Tim Pengendalian Inflasi Daerah (TPID) Kabupaten Sumba Barat, Nusa Tenggara Timur (NTT), melakukan kunjungan kerja ke Pemerintah Kabupaten Lombok Barat, Nusa Tenggara Barat (NTB), untuk mempelajari strategi pengendalian inflasi yang berhasil menjaga stabilitas harga kebutuhan pokok dan menekan laju inflasi daerah. (Selasa, 9 Juni 2026)
Kunjungan yang dipimpin Kepala Bagian Perekonomian dan SDA Kabupaten Sumba Barat sekaligus Sekretariat TPID Sumba Barat, Grace Ora, berlangsung di Ruang Kerja Asisten II Bidang Perekonomian dan Pembangunan Sekretariat Daerah Kabupaten Lombok Barat.
Pertemuan tersebut dihadiri sejumlah anggota TPID Kabupaten Lombok Barat yang terdiri atas perwakilan Bagian Ekonomi, Dinas Komunikasi, Informatika dan Statistik, Dinas Pertanian, Dinas Kelautan, Perikanan dan Ketahanan Pangan, Dinas Perdagangan, serta Dinas Perindustrian.
Dalam pemaparannya, TPID Kabupaten Lombok Barat menjelaskan sejumlah program yang menjadi instrumen utama pengendalian inflasi daerah, yakni Operasi Pasar Murah (OPM), Program Tentakel atau Tenten Keliling, dan Gerakan Pasar Murah (GPM).
Operasi Pasar Murah dilakukan untuk menjaga keterjangkauan harga kebutuhan pokok masyarakat. Program Tentakel diterapkan melalui layanan pasar keliling yang menjangkau wilayah desa, sedangkan Gerakan Pasar Murah melibatkan distributor guna menjaga stabilitas pasokan dan harga di tingkat konsumen.
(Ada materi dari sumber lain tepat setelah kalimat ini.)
(** * CMLRE ocean research platform: the real-time event core

    A shallow embedding of [server/services/websocket.ts] (class
    [WebSocketService]) and [server/services/ai-training.ts] (class
    [AITrainingService]), and the properties of the connection registry,
    the broadcast hub, the heartbeat monitor and the simulated training
    jobs.

    Conventions of the embedding:
    - a JavaScript [Map<string, V>] is an insertion-ordered association
      list with at most one entry per key ([JSMap]); a [Set<string>] is an
      insertion-ordered list without repetition ([JSSet]);
    - [Date.now()] is an integer number of milliseconds ([Z]);
    - JavaScript numbers that hold metrics and durations are real numbers
      ([R]): IEEE-754 rounding is not modelled, and the theorems on such
      numbers claim the bounds that rounding keeps (closed where a rounded
      value can reach the end point); the one quotient of the services
      whose divisor can be zero is a [Quotient], which can be [NaN];
    - the integers of a configuration are those a JavaScript number holds
      exactly, below [2^53] in magnitude ([safeInteger]);
    - every call of [Math.random()] is an explicit argument, a draw in
      [0, 1);
    - what the services do to the outside world (socket sends, pings,
      emitted events, calls of the storage layer, console lines) is
      recorded in effect lists; what the outside world answers (the id the
      storage layer gives a new record, the parsed form of an incoming
      frame) is an argument;
    - the listeners of the emitted events are not part of the services:
      they are taken not to throw and not to call back into them. *)

From Stdlib Require Import List String Ascii Bool ZArith Lia.
From Stdlib Require Import DecimalString.
From Stdlib Require Import Reals Lra.
Import ListNotations.

Local Open Scope string_scope.
Local Open Scope list_scope.
Local Open Scope Z_scope.

(** ** JavaScript values returned by the modelled methods *)

Inductive JSValue : Type :=
| JSUndefined
| JSNumber (n : Z)
| JSBoolean (b : bool).

(** ** [Map<string, V>] *)

Module JSMap.
Section WithValue.
Context {V : Type}.

Definition t := list (string * V).

Definition empty : t := [].

Fixpoint get (k : string) (m : t) : option V :=
  match m with
  | [] => None
  | (k', v) :: r => if String.eqb k' k then Some v else get k r
  end.

Definition has (k : string) (m : t) : bool :=
  match get k m with Some _ => true | None => false end.

(** [Map.prototype.set]: an existing key keeps its position. *)
Fixpoint set (k : string) (v : V) (m : t) : t :=
  match m with
  | [] => [(k, v)]
  | (k', v') :: r =>
      if String.eqb k' k then (k, v) :: r else (k', v') :: set k v r
  end.

Definition delete (k : string) (m : t) : t :=
  filter (fun e => negb (String.eqb (fst e) k)) m.

Definition keys (m : t) : list string := map fst m.
Definition values (m : t) : list V := map snd m.
Definition size (m : t) : Z := Z.of_nat (List.length m).

(** The representation invariant of a [Map]: one entry per key. *)
Definition wf (m : t) : Prop := NoDup (keys m).
End WithValue.
Arguments t : clear implicits.
End JSMap.

(** ** [Set<string>] *)

Module JSSet.
Definition t := list string.

Definition empty : t := [].

Definition has (x : string) (s : t) : bool := existsb (String.eqb x) s.

Definition add (x : string) (s : t) : t := if has x s then s else s ++ [x].

Definition delete (x : string) (s : t) : t :=
  filter (fun y => negb (String.eqb y x)) s.
End JSSet.

(** ** Completions: a call returns normally or throws *)

Inductive Completion (A : Type) : Type :=
| Normal (v : A)
| Throw.
Arguments Normal {A} v.
Arguments Throw {A}.

(** Decimal rendering of an integer inside a template literal (all its
    digits, as JavaScript writes a number below [10^21]). *)
Definition decimal (z : Z) : string :=
  DecimalString.NilZero.string_of_int (Z.to_int z).

(** [s.substring(n)]: [s] without its first [n] characters. *)
Fixpoint substringFrom (n : nat) (s : string) : string :=
  match n, s with
  | O, _ => s
  | S n', String _ r => substringFrom n' r
  | S _, EmptyString => EmptyString
  end.

(** * The WebSocket service (class [WebSocketService]) *)

Module WebSocketService.

(** [ws.readyState] of the transport. *)
Inductive ReadyState : Type := CONNECTING | OPEN | CLOSING | CLOSED.

Definition isOpen (r : ReadyState) : bool :=
  match r with OPEN => true | _ => false end.

(** The transport handle, as far as the service observes it: its ready
    state, and whether [ws.send] throws when called. *)
Record WebSocket : Type := {
  readyState : ReadyState;
  sendThrows : bool
}.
Selain itu, TPID Lombok Barat secara rutin melaksanakan inspeksi pasar dan pemantauan harga komoditas strategis di pasar tradisional. Kegiatan tersebut didukung koordinasi lintas perangkat daerah untuk mengantisipasi potensi gangguan distribusi maupun penimbunan barang.
Masing-masing organisasi perangkat daerah turut memaparkan peran sektor pertanian, perdagangan, ketahanan pangan, dan statistik dalam mendukung pengendalian inflasi serta menjaga stabilitas Indeks Harga Konsumen (IHK).
Sekretaris TPID Kabupaten Sumba Barat menyampaikan apresiasi atas keterbukaan informasi dan pengalaman yang dibagikan Pemerintah Kabupaten Lombok Barat. Strategi yang diterapkan TPID Lombok Barat akan dijadikan referensi dalam penyusunan kebijakan pengendalian inflasi di Kabupaten Sumba Barat.
Dalam sesi diskusi, TPID Sumba Barat juga menjelaskan sejumlah tantangan yang dihadapi daerahnya, antara lain keterbatasan infrastruktur logistik, kondisi geografis, serta keterbatasan pemantauan harga secara real time.
Hasil studi banding tersebut diharapkan dapat memperkuat upaya pengendalian inflasi dan mendukung ketahanan pangan serta stabilitas ekonomi masyarakat di Kabupaten Sumba Barat.